Overnight, Victoria recorded another 275 new cases, and one death.
Meanwhile, masks will be compulsory for anyone in the Melbourne metropolitan area or Mitchell Shire leaving their homes from Thursday. This includes children over the age of 12. Even joggers will have to have a mask “on them” at all times or face a fine of $200.
But as Premier Daniel Andrews revealed on Sunday, the threat is not from joggers or supermarket shoppers (or for that matter, Brighton walkers). Around 80% of cases in the state are linked to workplaces, namely casual and insecure staff working at private sector aged care homes and abattoirs.
An outbreak at a JBS abattoir in Brooklyn is linked to 35 infections, while a cluster linked to Somerville Retail Services, a meat processing facility in Tottenham, has risen to 53 cases.
Sorry, but parliament’s August sitting is cancelled — acting chief medical officer Paul Kelly says it is too risky for politicians to attend Canberra while community transition in Victoria and NSW is high (apparently it’s too hard for politicians to get on Zoom like the rest of us).

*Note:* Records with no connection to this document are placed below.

(* ===== verification/AppService.v ===== *)
(** * The reference application ([app/service.py])

    The handlers [install_reference_service] registers besides the call and
    file services.  Python's [str] of a value that is not a string and the
    float of the current time are parameters; a context with [reply] is one
    of the private transport. *)

From stdpp Require Import prelude strings list gmap.
From Stdlib Require Import ZArith Lia.
From S2P Require Import Prelude PyDict PyBytes PyValue Json Database Sessions SessionFacts Protocol Rpc Connection Server QortalIdentity QortalFacts GroupAccess AuthService AuthFacts PrivateService.

Module Reference.
Import Protocol Rpc Connection Server Auth PrivateTransport.

(** [_require_authenticated] *)
Definition _require_authenticated (session : option ApplicationSession) : res unit :=
  match session with
  | Some o => if provisional o || negb (has_user o) then Raise (ValueError "authenticated session required") else Ok tt
  | None => Raise (ValueError "authenticated session required")
  end.

Section handlers.
Context {A : Type} `{HasAuth A}.
Context (disconnect_handlers : list (nat -> M (Server A) unit)).
Context (reply : PrivateMessageContext -> pyval -> M (Server A) unit).
Context (str : pyval -> string) (float : Z -> pyval).

Abbreviation SrvM := (M (Server A)).

(** The part of [RpcContext] the handlers read. *)
Definition session_of (r : option nat) (s : Server A) : option ApplicationSession := (fun r => session_obj r s) <$> r.
Definition require (r : option nat) : SrvM unit := let! o := gets (session_of r) in lift (_require_authenticated o).

(** [/hello] and [/echo] *)
Definition hello (ctx : @RpcContext (option nat)) (payload : pyval) : SrvM pyval :=
  require (ctx_rest ctx) ;!
  let name := match payload with VDict d => default (VStr "world") (od_get "name" d) | _ => VStr "world" end in
  let text := match name with VStr n => n | v => str v end in
  ret (VDict [("message", VStr ("Hello, " +:+ text));
              ("requestId", match ctx_request_id ctx with Some i => VStr i | None => VNone end)]).
Definition echo (ctx : @RpcContext (option nat)) (payload : pyval) : SrvM pyval :=
  require (ctx_rest ctx) ;! ret payload.

(** A message on a link, or on the private transport. *)
Definition context : Type := MessageContext + PrivateMessageContext.
Definition context_session (c : context) : nat := match c with inl m => ctx_session m | inr p => pm_session p end.
Definition send_message (c : context) (v : pyval) : SrvM unit := session_send disconnect_handlers (context_session c) v.

(** The ["topic"] of a message. *)
Definition topic_of (message : pyval) (complaint : string) : res string :=
  match message with
  | VDict d => match dget "topic" d with VStr topic => Ok topic | _ => Raise (ValueError complaint) end
  | _ => Raise (ValueError complaint)
  end.

Definition realtime_echo (c : context) (message : pyval) : SrvM unit :=
  require (Some (context_session c)) ;!
  send_message c (VDict [("type", VStr "echo"); ("received", message)]).

Definition subscribe (c : context) (message : pyval) : SrvM unit :=
  require (Some (context_session c)) ;!
  let! topic := lift (topic_of message "subscribe payload requires topic") in
  on_session (context_session c) (Sessions.subscribe topic) ;!
  send_message c (VDict [("type", VStr "subscribed"); ("topic", VStr topic)]).

Definition unsubscribe (c : context) (message : pyval) : SrvM unit :=
  require (Some (context_session c)) ;!
  let! topic := lift (topic_of message "unsubscribe payload requires topic") in
  on_session (context_session c) (Sessions.unsubscribe topic) ;!
  send_message c (VDict [("type", VStr "unsubscribed"); ("topic", VStr topic)]).

Definition server_time (c : context) (payload : pyval) : SrvM unit :=
  require (Some (context_session c)) ;!
  let! now := gets wall in
  send_message c (VDict [("type", VStr "server_time"); ("payload", VDict [("unix", float now)])]).

Definition private_transport_echo (c : context) (payload : pyval) : SrvM unit :=
  require (Some (context_session c)) ;!
  let answer := VDict [("type", VStr "private_transport_echo"); ("received", payload)] in
  match c with inl _ => send_message c answer | inr p => reply p answer end.

(** [install_reference_service] *)
Definition message_table : gmap string (context -> pyval -> SrvM unit) :=
  list_to_map [("echo", realtime_echo); ("subscribe", subscribe); ("unsubscribe", unsubscribe); ("server_time", server_time);
               ("private_transport_echo", private_transport_echo)].
Definition rpc_table : gmap string (@RpcContext (option nat) -> pyval -> SrvM pyval) :=
  list_to_map [("/hello", hello); ("/echo", echo)].

(** ** Only authenticated sessions are served *)

Definition anonymous (o : option ApplicationSession) : Prop :=
  match o with Some o => provisional o = true \/ has_user o = false | None => True end.

Lemma require_anonymous r s : anonymous (session_of r s) -> require r s = (s, Raise (ValueError "authenticated session required")).
Proof.
  unfold require, anonymous, _require_authenticated. munfold. destruct (session_of r s) as [o|]; [|done].
  intros [->| ->]; [done|]. by rewrite orb_true_r.
Qed.

Lemma message_table_guarded name h c v s : message_table !! name = Some h -> anonymous (Some (session_obj (context_session c) s)) ->
  h c v s = (s, Raise (ValueError "authenticated session required")).
Proof.
  intros Hh Ha. apply elem_of_list_to_map_2 in Hh. set_unfold in Hh.
  pose proof (require_anonymous (Some (context_session c)) s Ha) as Hr.
  repeat (destruct Hh as [[= -> ->]|Hh]; [by apply (bind_raise _ _ s s _ Hr)|]). done.
Qed.

(** A well-formed subscription is recorded and then confirmed. *)
Lemma subscribe_effect c d topic s :
  topic ≠ "" -> py_len topic <= 256 -> od_get "topic" d = Some (VStr topic) ->
  provisional (session_obj (context_session c) s) = false -> has_user (session_obj (context_session c) s) = true ->
  subscribe c (VDict d) s =
    send_message c (VDict [("type", VStr "subscribed"); ("topic", VStr topic)])
      (fst (on_session (context_session c) (Sessions.subscribe topic) s)).
Proof.
  intros Hne Hlen Ht Hp Hu. unfold subscribe, require, _require_authenticated, session_of, topic_of, dget. munfold. cbn [fmap option_fmap option_map].
  rewrite Hp, Hu, Ht. cbn. unfold on_session, Sessions.subscribe. rewrite bool_decide_false by done.
  rewrite (proj2 (Z.ltb_ge _ _)) by done. done.
Qed.

Lemma rpc_table_guarded path h ctx v s : rpc_table !! path = Some h -> anonymous (session_of (ctx_rest ctx) s) ->
  h ctx v s = (s, Raise (ValueError "authenticated session required")).
Proof.
  intros Hh Ha. apply elem_of_list_to_map_2 in Hh. set_unfold in Hh. pose proof (require_anonymous _ s Ha) as Hr.
  repeat (destruct Hh as [[= -> ->]|Hh]; [by apply (bind_raise _ _ s s _ Hr)|]). done.
Qed.

(** nothing of the reference application runs for a session that is not
    authenticated: every message is refused before it has any effect, and
    every RPC request, however it is formed, is answered with an error and
    leaves the server as it was. *)
Theorem reference_service_guarded c name v s (router : @RpcRouter (Server A) (option nat)) path wire (ctx : @RpcContext (option nat))
    (Hrouter : handlers router = rpc_table) (Hrpc : anonymous (session_of (ctx_rest ctx) s))
    (Hmessage : anonymous (Some (session_obj (context_session c) s))) :
  (forall h, message_table !! name = Some h -> h c v s = (s, Raise (ValueError "authenticated session required"))) /\
  exists answer, dispatch router path wire ctx s = (s, Ok answer) /\ is_error_reply answer.
Proof.
  split; [intros h Hh; by apply (message_table_guarded name)|]. unfold dispatch.
  destruct (decode_rpc_request wire) as [envelope|e]; [|eexists; split; [reflexivity|apply error_reply_is]].
  destruct (_ <? _); [eexists; split; [reflexivity|by do 3 eexists]|].
  destruct (handlers router !! path) as [h|] eqn:Eh; [|eexists; split; [reflexivity|by do 3 eexists]]. unfold try_catch.
  match goal with |- context [bind ?c ?k s] => assert (exists e, bind c k s = (s, Raise e)) as [e ->] end; [|eexists; split; [reflexivity|apply error_reply_is]].
  unfold bind, lift. destruct (decode_rpc_payload envelope) as [payload|e]; [|by eexists].
  rewrite Hrouter in Eh. rewrite (rpc_table_guarded path h _ payload s Eh); [by eexists|done].
Qed.
End handlers.

(** A client that asks before it has authenticated. *)
Module Demo.
#[local] Existing Instances QortalThm.Demo.ascii_unicode QortalThm.Demo.toy_crypto AuthThm.Demo.world AuthThm.Demo.world_ok AuthThm.Demo.lens.
Definition str (v : pyval) : string := "value".
Definition time_value (now : Z) : pyval := VInt now.
Definition router : @RpcRouter (Server QAppAuthenticationService) (option nat) :=
  {| max_payload := 1024; max_response := 1024; handlers := rpc_table str |}.
Definition request : @RpcContext (option nat) := {| ctx_path := "/hello"; ctx_request_id := None; ctx_rest := None |}.
Definition message : context := inl {| ctx_connection := 0; ctx_session := 0; ctx_message_id := 1; ctx_logical_id := "conn-1" |}.

Lemma reference_service_guarded_witness : exists answer,
  dispatch router "/hello" (VDict []) request AuthThm.Demo.start = (AuthThm.Demo.start, Ok answer) /\ is_error_reply answer.
Proof.
  refine (proj2 (reference_service_guarded [] (fun _ _ => ret tt) str time_value message "echo" VNone AuthThm.Demo.start router "/hello" (VDict []) request eq_refl _ _)).
  - exact I.
  - left. vm_compute. reflexivity.
Defined.
End Demo.
End Reference.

Labor and the Greens have criticised the decision, with Labor saying it should be postponed instead of cancelled, and the Greens saying other options should have been considered.
“Democracy should not be a victim of the pandemic,” Greens leader Adam Bandt said.
Parliament is now due to return on August 24. But don’t worry, it’s not like there is anything important to debate until then — just the next phase of the critically-important JobKeeper scheme to be announced this week, something that will determine whether Australia’s economy survives the pandemic.
Trump sees elephants
The US continues to shatter its daily coronavirus records, with Florida becoming the latest epicentre for the deadly disease. More than 12,000 new cases of COVID-19 were recorded in the state on Sunday — the fifth day in a row the state has recorded more than 10,000 cases.
The death rate is also continuing to rise, with 775 new deaths on Saturday taking the total number of deaths to 140,000.
US President Donald Trump was taken to task over his catastrophic failure to manage the crisis in a shocking interview on Fox News (shocking mainly because it was on Fox News).
The president once again propagated false claims about the virus and his position in the polls, saying the US had one of the lowest COVID-19 mortality rates in the world (it has the eighth highest) and that he was “not losing” in the polls, because the polls were fake.
The interview took some bizarre turns, including an argument about whether identifying an elephant was strong evidence of mental stability. It was another sign that Fox’s once cosy relationship with the president was on the decline.